(* ===== verification/BlockRange.v ===== *)
(** * BlockRange: taking and giving back ranges of blocks

    [ext2fs_block_alloc_stats_range] goes over the groups that its range
    touches.  [range_done] is what a part of the work achieves; parts compose
    ([range_done_trans]), one round of the loop is a part ([range_step_ok]),
    and so is the whole loop, by induction on the blocks left. *)
From S2P Require Import Prelude.
From S2P Require Import Bytes.
From S2P Require Import Super.
From S2P Require Import Crc.
From S2P Require Import Blknum.
From S2P Require Import Csum.
From S2P Require Import CsumProps.
From S2P Require Import Mem.
From S2P Require Import SepLogic.
From S2P Require Import ExtMem.
From S2P Require Import Bitmap.
From S2P Require Import BlkmapRB.
From S2P Require Import GenBitmap.
From S2P Require Import GenBitmapSpec.
From S2P Require Import BitmapProps.
From S2P Require Import Bitmaps.
From S2P Require Import Alloc.
From S2P Require Import GroupSpec.
From S2P Require Import AllocProps.
From S2P Require Import BlockProps.
#[local] Open Scope Z_scope.

(** ** Ranges of blocks *)

(** The block after the last one of the group of [b]: the group after it
    begins there, or the file system ends. *)
Lemma group_last_spec fs b : block_layout fs →
  s_first_data_block (fs_super fs) ≤ b < ext2fs_blocks_count (fs_super fs) →
  let g := ext2fs_group_of_blk2 fs b in let last := ext2fs_group_last_block2 fs g in
  b ≤ last < ext2fs_blocks_count (fs_super fs) ∧
  (∀ x, b ≤ x ≤ last → ext2fs_group_of_blk2 fs x = g) ∧
  ((ratio fs | last + 1) ∨ last = ext2fs_blocks_count (fs_super fs) - 1).
Proof.
  intros Hbl Hb. pose proof (ratio_pos fs Hbl) as Hr. pose proof (first_cluster_nonneg fs Hbl) as Hf.
  destruct Hbl as [[Hsb Hbpg Hcnt Hgroups Hgc] Hbits Hfirst Hgroup Hsize Hfits].
  assert (Hf0 : 0 ≤ s_first_data_block (fs_super fs)) by nia.
  set (n := fs_group_desc_count fs) in *.
  unfold ext2fs_group_of_blk2, ext2fs_group_last_block2, ext2fs_group_first_block2, EXT2_GROUPS_TO_BLOCKS.
  fold n. clearbody n.
  set (p := s_blocks_per_group (fs_super fs)) in *. set (f := s_first_data_block (fs_super fs)) in *.
  set (c := ext2fs_blocks_count (fs_super fs)) in *. set (r := ratio fs) in *. clearbody r.
  set (fc := first_cluster fs) in *. set (gs := group_size fs) in *. clearbody p f c fc gs.
  assert (Hx : ∀ x, f ≤ x < c → u32 (u64 (x - f) / p) = (x - f) / p ∧ 0 ≤ (x - f) / p ≤ n - 1).
  { intros x Hx. rewrite (u64_small (x - f)); [|lia].
    assert (0 ≤ (x - f) / p ≤ n - 1); [|split; [apply u32_small; lia|lia]].
    rewrite Hgroups. split; [apply Z.div_pos; lia|]. 
    assert ((x - f) / p ≤ (c - f - 1) / p) by (apply Z.div_le_mono; lia). lia. }
  destruct (Hx b Hb) as [E Hg]. rewrite E. cbv zeta. set (g := (b - f) / p) in *.
  pose proof (proj1 (div_interval (b - f) p g ltac:(lia)) eq_refl) as Hbg.
  rewrite (u32_small (n - 1)); [|lia]. rewrite (u64_small (c - 1)); [|lia].
  assert (Hlast : bool_decide (g = n - 1) = false → p * g + p ≤ c - f - 1).
  { intros Hne%bool_decide_eq_false. pose proof (proj1 (div_interval (c - f - 1) p (n - 1) ltac:(lia)) ltac:(lia)).
    assert (p * (g + 1) ≤ p * (n - 1)) by (apply Z.mul_le_mono_nonneg_l; lia). lia. }
  destruct (bool_decide (g = n - 1)) eqn:Eg.
  - apply bool_decide_eq_true in Eg. split; [lia|]. split; [|by right].
    pose proof (proj1 (div_interval (c - f - 1) p (n - 1) ltac:(lia)) ltac:(lia)) as Hc.
    intros x Hxr. destruct (Hx x ltac:(lia)) as [-> _]. apply div_interval; lia.
  - specialize (Hlast eq_refl).
    rewrite (u64_small (p * g)); [|lia]. rewrite (u64_small (f + p * g)); [|lia].
    rewrite (u32_small (p - 1)); [|lia]. rewrite u64_small; [|lia].
    split; [lia|]. split.
    + intros x Hxr. destruct (Hx x ltac:(lia)) as [-> _]. apply div_interval; lia.
    + left. exists (fc + gs * (g + 1)). rewrite Hfirst Hgroup. lia.
Qed.

(** The clusters of whole clusters of blocks. *)
Lemma range_in_group fs b n : block_layout fs →
  s_first_data_block (fs_super fs) ≤ b → 0 < n → b + n ≤ ext2fs_blocks_count (fs_super fs) →
  (ratio fs | b) → (ratio fs | n) →
  b + n - 1 ≤ ext2fs_group_last_block2 fs (ext2fs_group_of_blk2 fs b) →
  zrange (b / ratio fs) (n / ratio fs) ⊆ group_clusters fs (ext2fs_group_of_blk2 fs b).
Proof.
  intros Hbl Hb Hn Hc [x ->] [y ->] Hlast. pose proof (ratio_pos fs Hbl) as Hr.
  destruct (group_last_spec fs (x * ratio fs) Hbl ltac:(lia)) as (Hg & Hsame & _).
  destruct (group_of_blk_spec fs (x * ratio fs) Hbl ltac:(lia)) as (_ & _ & H1).
  destruct (group_of_blk_spec fs (x * ratio fs + y * ratio fs - 1) Hbl ltac:(lia)) as (_ & _ & H2).
  pose proof (proj2 (H1 _) eq_refl) as E1. pose proof (proj2 (H2 _) eq_refl) as E2.
  rewrite Hsame in E2; [|lia].
  assert ((x * ratio fs + y * ratio fs - 1) / ratio fs = x + y - 1) as E3.
  { symmetry. apply (Z.div_unique_pos _ _ _ (ratio fs - 1)); lia. }
  rewrite E3 in E2. rewrite !Z.div_mul in E1 |- *; [|lia..]. unfold group_clusters in *.
  intros z. rewrite !elem_of_zrange. rewrite elem_of_zrange in E1. rewrite elem_of_zrange in E2. lia.
Qed.

Lemma u32_u64 x : u32 (u64 x) = u32 x.
Proof. 
  unfold u32, u64. pose proof (Z.div_mod x (2^64) ltac:(done)).
  replace x with (x mod 2^64 + (x / 2^64 * 2^32) * 2^32) at 2 by lia. by rewrite Z.mod_add.
Qed.

(** [inuse * n / EXT2FS_CLUSTER_RATIO(fs)], without a sign. *)
Lemma clusters_unsigned r n k inuse : 0 < r → (∃ s, 0 ≤ s < 31 ∧ r = 2^s) → n = k * r → 0 ≤ n < 2^32 → 0 < n →
  inuse = 1 ∨ inuse = -1 → ∀ c, 0 ≤ c - inuse * k < 2^32 →
  u32 (u64 (c - u64 (inuse * n) / u64 r)) = c - inuse * k.
Proof.
  intros Hr (s & Hs & Hrs) -> Hn Hn0 Hi c Hc.
  assert (0 < k ≤ k * r) by nia.
  assert (r < 2^31) by (rewrite Hrs; apply Z.pow_lt_mono_r; lia).
  rewrite (u64_small r); [|lia]. destruct Hi as [->| ->].
  - rewrite !Z.mul_1_l (u64_small (k * r)); [|lia]. rewrite Z.div_mul; [|lia].
    rewrite u32_u64 u32_small; lia.
  - assert (H64 : 2^64 = 2^(64 - s) * r) by (rewrite Hrs -Z.pow_add_r; [f_equal; lia|lia..]).
    assert (E : u64 (-1 * (k * r)) = (2^(64 - s) - k) * r).
    { unfold u64. symmetry. apply (Z.mod_unique_pos _ _ (-1)); [lia|]. rewrite Z.mul_sub_distr_r -H64. lia. }
    rewrite E Z.div_mul; [|lia]. rewrite u32_u64. unfold u32.
    replace (c - (2^(64 - s) - k)) with (c - -1 * k + (- 2^(32 - s)) * 2^32).
    + rewrite Z.mod_add //. apply Z.mod_small. lia.
    + assert (2^(64 - s) = 2^(32 - s) * 2^32); [|lia]. rewrite -Z.pow_add_r; [f_equal; lia|lia..].
Qed.

(** ** What a part of a range achieves *)

(** The clusters [K] have been taken or given back: [fs] became [fs']. *)
Record range_done (fs : ext2_filsys) (gd : list Z) (B K : gset Z) (inuse : Z)
    (fs' : ext2_filsys) (gd' : list Z) : Prop := RangeDone {
  rd_gd : gd_ok fs' gd';
  rd_super : super_ok (fs_super fs');
  rd_layout : block_layout fs';
  rd_blocks : blocks_ok fs' gd' (taken_set inuse K B);
  rd_same : same_fs (set_group_desc gd' fs) fs';
  rd_ratio : fs_cluster_ratio_bits fs' = fs_cluster_ratio_bits fs;
  rd_fields f g : 0 ≤ g < fs_group_desc_count fs → ¬ block_fields f ∨ group_clusters fs g ## K →
    gd_val fs gd' f g = gd_val fs gd f g;
  rd_csum g : 0 ≤ g < fs_group_desc_count fs →
    ¬ group_clusters fs g ## K ∨ ext2fs_group_desc_csum_verify fs g = Some true →
    ext2fs_group_desc_csum_verify fs' g = Some true;
  rd_init g : 0 ≤ g < fs_group_desc_count fs → ¬ group_clusters fs g ## K →
    Z.land (gd_val fs gd' GdFlags g) EXT2_BG_BLOCK_UNINIT = 0;
}.

Lemma taken_set_union inuse K1 K2 B :
  taken_set inuse K2 (taken_set inuse K1 B) = taken_set inuse (K1 ∪ K2) B.
Proof. unfold taken_set. case_decide; set_solver. Qed.

Lemma use_set_union inuse K1 K2 B : K1 ## K2 → use_set_ok inuse (K1 ∪ K2) B →
  use_set_ok inuse K1 B ∧ use_set_ok inuse K2 (taken_set inuse K1 B).
Proof.
  intros Hd [[-> H]|[-> H]]; rewrite ?taken_set_1 ?taken_set_neg; split.
  1, 2: left; split; [done|set_solver].
  all: right; split; [done|set_solver].
Qed.

Lemma range_done_nil fs gd B inuse : gd_ok fs gd → super_ok (fs_super fs) → block_layout fs →
  blocks_ok fs gd B → range_done fs gd B ∅ inuse fs gd.
Proof.
  intros Hok Hsb Hbl Hbo. assert (taken_set inuse ∅ B = B) as HB by (unfold taken_set; case_decide; set_solver).
  constructor; rewrite ?HB //.
  - constructor; [apply same_super_refl, Hsb| |done..]. by destruct Hok.
  - intros g _ [Hn|?]; [|done]. exfalso. apply Hn. set_solver.
  - intros g _ Hn. exfalso. apply Hn. set_solver.
Qed.

Lemma range_done_trans fs gd B K1 K2 inuse fs1 gd1 fs2 gd2 :
  range_done fs gd B K1 inuse fs1 gd1 →
  range_done fs1 gd1 (taken_set inuse K1 B) K2 inuse fs2 gd2 →
  range_done fs gd B (K1 ∪ K2) inuse fs2 gd2.
Proof.
  intros [Hgd1 Hsb1 Hbl1 Hbo1 Hsf1 Hr1 Hf1 Hc1 Hi1] [Hgd2 Hsb2 Hbl2 Hbo2 Hsf2 Hr2 Hf2 Hc2 Hi2].
  rewrite taken_set_union in Hbo2.
  destruct (block_same_fs fs gd1 fs1 Hsf1 Hr1) as (Hgrp & _ & _).
  pose proof (sf_count _ _ Hsf1) as Hcount. cbn [fs_group_desc_count set_group_desc] in Hcount.
  assert (Hval : ∀ gd f g, gd_val fs1 gd f g = gd_val fs gd f g) by (intros; exact (same_fs_val _ _ _ _ _ Hsf1)).
  constructor; [done..|by eapply same_fs_desc_trans|congruence| | |].
  - intros f g Hg Hn. rewrite -Hval (Hf2 f g); [|by rewrite Hcount|].
    2: { destruct Hn as [?|Hn]; [by left|right]. rewrite Hgrp. set_solver. }
    rewrite Hval. apply Hf1; [done|]. destruct Hn as [?|Hn]; [by left|right]. set_solver.
  - intros g Hg Hn. apply Hc2; [by rewrite Hcount|]. rewrite Hgrp.
    destruct (decide (group_clusters fs g ## K2)) as [H2|H2]; [|by left].
    right. apply Hc1; [done|]. destruct Hn as [Hn|Hn]; [left|by right]. set_solver.
  - intros g Hg Hn. destruct (decide (group_clusters fs g ## K2)) as [H2|H2].
    + rewrite -Hval (Hf2 GdFlags g); [|by rewrite Hcount|right; by rewrite Hgrp].
      rewrite Hval. apply Hi1; [done|]. set_solver.
    + rewrite -Hval. apply Hi2; [by rewrite Hcount|by rewrite Hgrp].
Qed.

(** Clusters of one group. *)
Lemma group_blocks_local fs gd g n fs' : gd_ok fs gd → 0 ≤ g < fs_group_desc_count fs →
  (fs ← ext2fs_bg_free_blocks_count_set fs g n;
   fs ← ext2fs_bg_flags_clear fs g EXT2_BG_BLOCK_UNINIT;
   ext2fs_group_desc_csum_set fs g) = Some fs' → gd_local fs gd g fs'.
Proof.
  intros Hok Hg. destruct (ext2fs_bg_free_blocks_count_set fs g n) as [fs1|] eqn:E1; [|done].
  cbn [mbind option_bind]. destruct (ext2fs_bg_flags_clear fs1 g _) as [fs2|] eqn:E2; [|done].
  cbn [mbind option_bind]. intros E3.
  assert (H1 : gd_local fs gd g fs1) by (eapply gd_set_hilo_local; [done|done| | | | |exact E1]; done).
  assert (Hc1 : fs_group_desc_count fs1 = fs_group_desc_count fs) by by destruct H1 as (? & [-> _] & _).
  apply (gd_local_trans _ _ _ _ _ H1). intros gd1 Hok1.
  assert (H2 : gd_local fs1 gd1 g fs2) by (eapply gd_flags_clear_local; [done|by rewrite Hc1|exact E2]).
  assert (Hc2 : fs_group_desc_count fs2 = fs_group_desc_count fs1) by by destruct H2 as (? & [-> _] & _).
  apply (gd_local_trans _ _ _ _ _ H2). intros gd2 Hok2.
  eapply gd_csum_set_local; [done|by rewrite Hc2 Hc1|exact E3].
Qed.

Lemma group_range_done fs gd B K g inuse :
  gd_ok fs gd → super_ok (fs_super fs) → block_layout fs → blocks_ok fs gd B →
  0 ≤ g < fs_group_desc_count fs → K ⊆ group_clusters fs g → K ≠ ∅ → use_set_ok inuse K B →
  let n := zsize (group_clusters fs g ∖ B) - inuse * zsize K in
  0 ≤ n < 2^16 ∧
  ∃ gd', (fs ← ext2fs_bg_free_blocks_count_set fs g n;
          fs ← ext2fs_bg_flags_clear fs g EXT2_BG_BLOCK_UNINIT;
          ext2fs_group_desc_csum_set fs g) = Some (set_group_desc gd' fs) ∧
    range_done fs gd B K inuse (add_free (set_group_desc gd' fs) (- inuse * (ratio fs * zsize K))) gd'.
Proof.
  intros Hok Hsb Hbl Hbo Hg HK Hne0 Hu n.
  destruct (blocks_step fs gd B K g inuse Hok Hsb Hbl Hbo Hg HK Hu)
    as (Hr & gd' & Hset & Hok' & Hsb' & Hsf & Hbl' & Hbo' & Hsame & Hcs & Hfl).
  fold n in Hr, Hset. split; [done|]. exists gd'. split; [done|].
  pose proof (group_blocks_local fs gd g n _ Hok Hg Hset) as Hloc.
  assert (Hok1 : gd_ok (set_group_desc gd' fs) gd').
  { destruct Hloc as (gd1 & [E Hok1] & _). apply (f_equal fs_group_desc) in E.
    cbn [fs_group_desc set_group_desc] in E. injection E as ->. exact Hok1. }
  assert (Hother : ∀ g', g' ≠ g → group_clusters fs g' ## K).
  { intros g' Hne. pose proof (groups_disjoint fs g' g Hbl Hne). set_solver. }
  constructor; [done..| | | |].
  - reflexivity.
  - intros f g' Hg' Hn. destruct (decide (g' = g)) as [->|Hne]; [|apply Hsame; [done|by left]].
    destruct Hn as [Hn|Hn]; [apply Hsame; [done|by right]|].
    exfalso. apply Hne0. set_solver.
  - intros g' Hg' Hn. destruct (decide (g' = g)) as [->|Hne]; [done|].
    destruct Hn as [Hn|Hn]; [exfalso; by apply Hn, Hother|].
    etrans; [exact (same_fs_verify _ _ gd' g' Hsf Hok1 Hg')|].
    etrans; [exact (gd_local_verify fs gd g _ g' Hok Hloc Hg Hg' Hne)|exact Hn].
  - intros g' Hg' Hn. destruct (decide (g' = g)) as [->|Hne]; [done|]. exfalso; by apply Hn, Hother.
Qed.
════
◆ Task to complete ◆
Exactly as they appear, copy the lines of the listing above from the first through the one that contains "achieves; parts compose", and nothing more.

◆ The completed task ◆
(* ===== verification/BlockRange.v ===== *)
(** * BlockRange: taking and giving back ranges of blocks

    [ext2fs_block_alloc_stats_range] goes over the groups that its range
    touches.  [range_done] is what a part of the work achieves; parts compose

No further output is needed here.